Press Room: The Press-Enterprise
Mental, social effects weighed
ECONOMY: A Cal State San Bernardino summit Thursday looked at the psychological costs of struggling financially.
10:00 PM PST on Thursday, December 18, 2008
By LOU HIRSH
The Press-Enterprise
As the Inland region deals with the economic downturn, the psychological and social impacts for consumers could prove even tougher to shake off in the months and possibly years ahead.
In a Thursday summit at Cal State San Bernardino, health and social service experts said foreclosed homes, depleted stock portfolios and lost retirement savings are already taking their toll.

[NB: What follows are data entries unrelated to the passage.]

(** [checkLogFile] always succeeds and opens a file that is not full. *)
Lemma checkLogFile_spec now g (fs : files) :
  stream_ok g -> exists f g' fs', checkLogFile now g fs = Some (g', fs') /\
  _log_stream g' = Some f /\ stream_ok g' /\
  _waiting_list g' = _waiting_list g /\ _writing_list g' = _writing_list g /\ _split_size g' = _split_size g /\
  (forall ls, append_batch fs' (f, ls) = append_batch fs (f, ls)) /\
  (0 < _split_size g -> is_full (_split_size g) f fs = false).
Proof.
  intros Hs. unfold checkLogFile.
  set (r := checkAndUpdateLastCreateFileDate now g).
  assert (Hr : stream_ok r.1 /\ _waiting_list r.1 = _waiting_list g /\ _writing_list r.1 = _writing_list g /\
    _split_size r.1 = _split_size g) by (unfold r, checkAndUpdateLastCreateFileDate; by case_match).
  destruct r as [g1 b]. cbn in Hr. destruct Hr as (Hs1 & Hw1 & Hw2 & Hsz).
  destruct (Z.leb_spec (_split_size g1) 0) as [Hle|Hgt].
  - pose proof (openOrCreateFile_spec (log_base g1) g1 fs Hs1) as Ho.
    destruct (openOrCreateFile (log_base g1) g1 fs) as [g2 fs2]. destruct Ho as (H1 & H2 & H3 & H4 & H4' & H5).
    exists (log_base g1), g2, fs2. split_and!; try done; try congruence. lia.
  - destruct (find_split_total (_split_index g1) g1 fs) as [k Hk]. rewrite Hk.
    destruct (find_split_spec _ _ _ _ _ Hk) as (_ & Hnf & _).
    set (g2 := set_split (_last_time g1) k g1). change (split_name g2 k) with (split_name g1 k).
    pose proof (openOrCreateFile_spec (split_name g1 k) g2 fs Hs1) as Ho.
    destruct (openOrCreateFile (split_name g1 k) g2 fs) as [g3 fs3]. destruct Ho as (H1 & H2 & H3 & H4 & H4' & H5).
    cbn in H3, H4, H4'. exists (split_name g1 k), g3, fs3.
    split_and!; [done|done|done|congruence|congruence|congruence|done|]. intros _. by rewrite <- Hsz.
Qed.

Lemma run_write_spec now g (fs : files) :
  stream_ok g -> exists f g', run_write now g fs = Some (g', append_batch fs (f, _writing_list g)) /\
  stream_ok g' /\ _waiting_list g' = _waiting_list g /\ _writing_list g' = [] /\ _split_size g' = _split_size g /\
  (0 < _split_size g -> is_full (_split_size g) f fs = false).
Proof.
  intros Hs. destruct (checkLogFile_spec now g fs Hs) as (f & g1 & fs1 & E & H1 & H2 & H3 & H4 & Hz & H5 & H6).
  unfold run_write. rewrite E. cbn. rewrite H1, H4. exists f, (set_lists (_waiting_list g1) [] g1).
  split_and!; try done. specialize (H5 (_writing_list g)). unfold append_batch in H5. cbn in H5. by rewrite <- H5.
Qed.

(** ** Every interleaving *)

(** Every batch goes to a file that is not full when it is appended. *)
Fixpoint batches_fit (split_size : Z) (fs : files) (bs : list (string * list string)) : Prop :=
  match bs with
  | [] => True
  | b :: bs =>
      (0 < split_size -> is_full split_size b.1 fs = false) /\ batches_fit split_size (append_batch fs b) bs
  end.

Definition log_inv (w : log_world) : Prop :=
  stream_ok (logger w) /\ (swapped w = false -> _writing_list (logger w) = []).

(** The lines not yet on the disk, oldest first. *)
Definition pending (w : log_world) : list string := _writing_list (logger w) ++ _waiting_list (logger w).

Lemma log_pending level color c g :
  let g' := (log level color c g).1 in
  _waiting_list g' = _waiting_list g ++ (if checkToFileLogLevel level g then [log_line level c] else []) /\
  _writing_list g' = _writing_list g /\ _log_stream g' = _log_stream g /\
  _last_log_file g' = _last_log_file g /\ _split_size g' = _split_size g.
Proof.
  unfold log. destruct (checkToFileLogLevel level g), (checkToScreenLogLevel level g); cbn;
    by rewrite ?app_nil_r.
Qed.

(** One step: it succeeds, keeps the invariant, and its lines are the last of
    what it writes or keeps pending. *)
Lemma log_step_spec op w :
  log_inv w ->
  exists w' bs, log_step op w = Some w' /\ log_inv w' /\
    _split_size (logger w') = _split_size (logger w) /\
    disk w' = foldl append_batch (disk w) bs /\ batches_fit (_split_size (logger w)) (disk w) bs /\
    concat bs.*2 ++ pending w' = pending w ++ line_of op w.
Proof.
  intros [Hs Hw]. destruct op as [level color c| |now|level]; cbn [log_step line_of].
  - destruct (log_pending level color c (logger w)) as (E1 & E2 & E3 & E4 & E5).
    eexists _, []. split; [done|]. unfold log_inv, stream_ok, pending. cbn.
    rewrite E1, E2, E3, E4, E5, app_assoc. done.
  - rewrite app_nil_r. destruct (swapped w) eqn:Esw.
    + exists w, []. repeat split; try done. by rewrite Esw.
    + unfold run_swap. specialize (Hw eq_refl). destruct (_waiting_list (logger w)) as [|l ls] eqn:El.
      * eexists _, []. split; [done|]. repeat split; try done. 
      * eexists _, []. split; [done|]. unfold log_inv, stream_ok, pending. cbn. rewrite Hw, El, app_nil_r. done.
  - rewrite app_nil_r. destruct (swapped w) eqn:Esw.
    + destruct (run_write_spec now (logger w) (disk w) Hs) as (f & g' & E & H1 & H2 & H3 & H4 & H5).
      rewrite E. cbn. eexists _, [(f, _writing_list (logger w))]. split; [done|].
      unfold log_inv, pending. cbn. rewrite H2, H3, app_nil_r. done.
    + exists w, []. repeat split; try done. by rewrite Esw.
  - eexists _, []. split; [done|]. by rewrite app_nil_r.
Qed.

Lemma batches_fit_app n fs bs1 bs2 :
  batches_fit n fs (bs1 ++ bs2) <-> batches_fit n fs bs1 /\ batches_fit n (foldl append_batch fs bs1) bs2.
Proof. revert fs. induction bs1 as [|b bs1 IH]; intros fs; cbn; [tauto|]. rewrite IH. tauto. Qed.

Lemma log_run_spec ops w :
  log_inv w ->
  exists w' bs, log_run ops w = Some w' /\ log_inv w' /\
    disk w' = foldl append_batch (disk w) bs /\ batches_fit (_split_size (logger w)) (disk w) bs /\
    concat bs.*2 ++ pending w' = pending w ++ lines_of ops w.
Proof.
  revert w. induction ops as [|op ops IH]; intros w Hw; cbn.
  - exists w, []. by rewrite app_nil_r.
  - destruct (log_step_spec op w Hw) as (w1 & bs1 & E1 & I1 & Z1 & D1 & F1 & C1). rewrite E1. cbn.
    destruct (IH w1 I1) as (w2 & bs2 & E2 & I2 & D2 & F2 & C2).
    exists w2, (bs1 ++ bs2). split_and!; [done|done| | |].
    + by rewrite foldl_app, <- D1.
    + rewrite batches_fit_app, <- D1, <- Z1. rewrite <- Z1 in F1. done.
    + by rewrite fmap_app, concat_app, <- (assoc_L (++)), C2, (assoc_L (++)), C1, <- (assoc_L (++)).
Qed.

(** * Properties *)

(** The logger as [readConfig] leaves it. *)
Definition configured (t0 : tm) (file_level screen_level : Z) (name log_path : string)
    (split_size write_interval : Z) : GLog :=
  readClassLogLevelConfig file_level screen_level name log_path split_size write_interval (GLog_new t0).


(** The rotation loop of [checkLogFile] terminates for every directory, and
    it opens the first file of the day, from the current index on (from one when
    the day changed), whose size is below the split size. *)
Theorem rotation_finds_first_free now g (fs : files) :
  stream_ok g -> 0 < _split_size g ->
  let g1 := (checkAndUpdateLastCreateFileDate now g).1 in
  exists k g' fs', checkLogFile now g fs = Some (g', fs') /\ _log_stream g' = Some (split_name g1 k) /\
    _split_index g1 <= k /\ is_full (_split_size g) (split_name g1 k) fs = false /\
    (forall j, _split_index g1 <= j < k -> is_full (_split_size g) (split_name g1 j) fs = true).
Proof.
  intros Hs Hz g1. unfold checkLogFile.
  assert (Hr : stream_ok g1 /\ _split_size g1 = _split_size g)
    by (unfold g1, checkAndUpdateLastCreateFileDate; by case_match).
  unfold g1 in *. destruct (checkAndUpdateLastCreateFileDate now g) as [g2 b]. cbn [fst] in *. destruct Hr as [Hs2 Hz2].
  rewrite <- Hz2. destruct (Z.leb_spec (_split_size g2) 0); [lia|].
  destruct (find_split_total (_split_index g2) g2 fs) as [k Hk]. rewrite Hk.
  destruct (find_split_spec _ _ _ _ _ Hk) as (H1 & H2 & H3).
  pose proof (openOrCreateFile_spec (split_name g2 k) (set_split (_last_time g2) k g2) fs Hs2) as Ho.
  change (split_name (set_split (_last_time g2) k g2) k) with (split_name g2 k).
  destruct (openOrCreateFile _ _ fs) as [g3 fs3]. destruct Ho as (Ho & _). exists k, g3, fs3. done.
Qed.

(** An instance of [rotation_finds_first_free]. *)
Lemma rotation_finds_first_free_witness :
  let g := configured (mk_tm 116 0 5 0 0 0) 1 1 "srv" "./log/" 1 60 in
  exists k g' fs', checkLogFile (mk_tm 116 0 5 9 0 0) g ∅ = Some (g', fs') /\
    _log_stream g' = Some (split_name g k) /\ 1 <= k.
Proof.
  intros g. destruct (rotation_finds_first_free (mk_tm 116 0 5 9 0 0) g ∅) as (k & g' & fs' & H1 & H2 & H3 & _).
  - intros f [=].
  - cbn. reflexivity.
  - exists k, g', fs'. done.
Defined.

(** Filtering: with a configured value from 1 to 8 a call reaches the file
    exactly when its level is not below the configured one, any other value lets
    every level through; and [LOGF], which carries the level of a warning, is
    lost to a file that keeps errors and worse. *)
Theorem log_level_filter v sl t0 name path split interval level color c :
  let g := configured t0 v sl name path split interval in
  _waiting_list (log level color c g).1 =
    (if (1 <=? v) && (v <=? 8) && negb (v <=? level_value level) then [] else [log_line level c]) /\
  (v = level_value GLog_ERROR -> (log LOGF.1 LOGF.2 c g).1 = g).
Proof.
  intros g. split.
  - destruct (log_pending level color c g) as (-> & _). cbn. unfold checkToFileLogLevel. cbn.
    unfold getGLogLevelByValue.
    repeat match goal with
           | |- context [v =? ?k] => destruct (Z.eqb_spec v k) as [Hv|]; [clear g; subst v; by destruct level|]
           end.
    destruct (Z.leb_spec 1 v), (Z.leb_spec v 8); [lia|by destruct level..].
  - intros Hv. unfold log. replace (checkToFileLogLevel LOGF.1 g) with false by (unfold g; rewrite Hv; done).
    cbn [negb andb]. by destruct (checkToScreenLogLevel _ g).
Qed.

Feelings of depression, fractured family relationships, the potential for increasing drug use and spousal abuse are among the human costs.
Professor and clinical psychologist Ed Teyber said talks with his counseling clients indicate they feel a sense of losing control over aspects of lives they once thought were safe and predictable. Rising anxiety is common.

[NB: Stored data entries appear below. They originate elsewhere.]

(** A handler is added behind those of its slot, for its event only. *)
Lemma reg_ok c slot evt h : center_ok c ->
  exists c', regEventHandler_slot slot evt h c = Some c' /\ center_ok c' /\
    listeners evt c' = add_slot slot h (listeners evt c) /\ forall e, e <> evt -> listeners e c' = listeners e c.
Proof.
  intros K. unfold regEventHandler_slot. destruct (_events c !! evt) as [p|] eqn:Ep.
  - destruct (ce_observer c K evt p Ep) as [obs Ho]. rewrite Ho. cbn [mbind option_bind]. eexists. split; [done|].
    destruct (update_observer c evt p obs (sig_connect slot h obs) K Ep Ho) as (K' & L & F). split; [exact K'|]. split; [|exact F].
    rewrite L, slots_connect. unfold listeners. by rewrite Ep, Ho.
  - eexists. split; [done|]. destruct K as [K1 K2 K3 K4].
    assert (Hn : observers c !! next_ c = None).
    { destruct (observers c !! next_ c) eqn:E; [|done]. specialize (K4 (next_ c) (ltac:(by rewrite E))). lia. }
    split; [|split].
    + split; cbn.
      * intros e q. destruct (decide (e = evt)) as [->|Hne]; [rewrite lookup_insert_eq; intros [= <-]|rewrite lookup_insert_ne by done; intros He];
          rewrite lookup_insert_is_Some'; eauto.
      * intros e e' q. destruct (decide (e = evt)) as [->|Hne], (decide (e' = evt)) as [->|Hne'];
          rewrite ?lookup_insert_eq, ?lookup_insert_ne by done; try done; eauto.
        -- intros [= <-] He'. destruct (K1 _ _ He') as [? ?]. congruence.
        -- intros He [= <-]. destruct (K1 _ _ He) as [? ?]. congruence.
      * intros q [<-|Hq]%lookup_insert_is_Some'; [exists evt; by rewrite lookup_insert_eq|].
        destruct (K3 q Hq) as [e He]. exists e. rewrite lookup_insert_ne; [done|]. intros ->. congruence.
      * intros q [<-|Hq]%lookup_insert_is_Some'; [lia|]. specialize (K4 q Hq). lia.
    + unfold listeners. cbn. by rewrite !lookup_insert_eq, Ep, slots_connect, slots_new.
    + intros e Hne. unfold listeners. cbn. rewrite lookup_insert_ne by done. destruct (_events c !! e) as [q|] eqn:Eq; [|done].
      rewrite lookup_insert_ne; [done|]. intros <-. destruct (K1 _ _ Eq). congruence.
Qed.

"For a lot of people in the last three months, the rug got pulled out," Teyber told an audience of about 100 at a forum presented by the university's College of Social and Behavioral Sciences.
As in past economic downturns dating back to the Great Depression, Teyber said current crises likely are breeding in some a sense of failure, which negatively affects relationships with others if the person doesn't reach out for help.
Gary Madden, director of the 211 phone referral system operated in San Bernardino County by Inland Empire United Way, said calls for assistance to meet basic needs have been rising since July. In fact, as early as June 2007, Madden said program operators found that almost half the assistance requests -- 42 percent -- were coming from the 10 San Bernardino County ZIP codes with the highest home foreclosure rates.
The demand will stretch the resources of many social service agencies, he said.
Doug Rowand, president of Arrowhead United Way, said consumers' falling confidence is causing them to give less to charities, which will put more pressure on agencies that help those in need.
Budget cuts are already taking their toll on agencies such as the San Bernardino County Department of Behavioral Health, said Deputy Director Gary Atkins, just when demand for its programs is rising.
Economists at Thursday's forum said this year's convergence of bad fiscal news has heightened the psychological fallout that has always accompanied downturns. But they emphasized that the federal government is using several tools to fix the economy and restore calm that weren't available at the time of the Great Depression of the 1930s.
While recent bank capital infusions and other Treasury and Federal Reserve actions have yet to see full results, Cal State economist Tom Pierce said current economic indicators, including rising unemployment, are still nowhere as bad as they were during the Depression.
"Credit is beginning to loosen," Cal State finance professor Jim Estes said. "You just haven't seen the effects (of federal actions) yet."
Estes said federal remedies should start to see some positive effects starting in the summer of 2009, though Inland unemployment and foreclosure trends could still continue for several more months. In the meantime, he said the stock market appears to have bottomed out, and those in the market should stay invested if they don't need the money immediately for other purposes.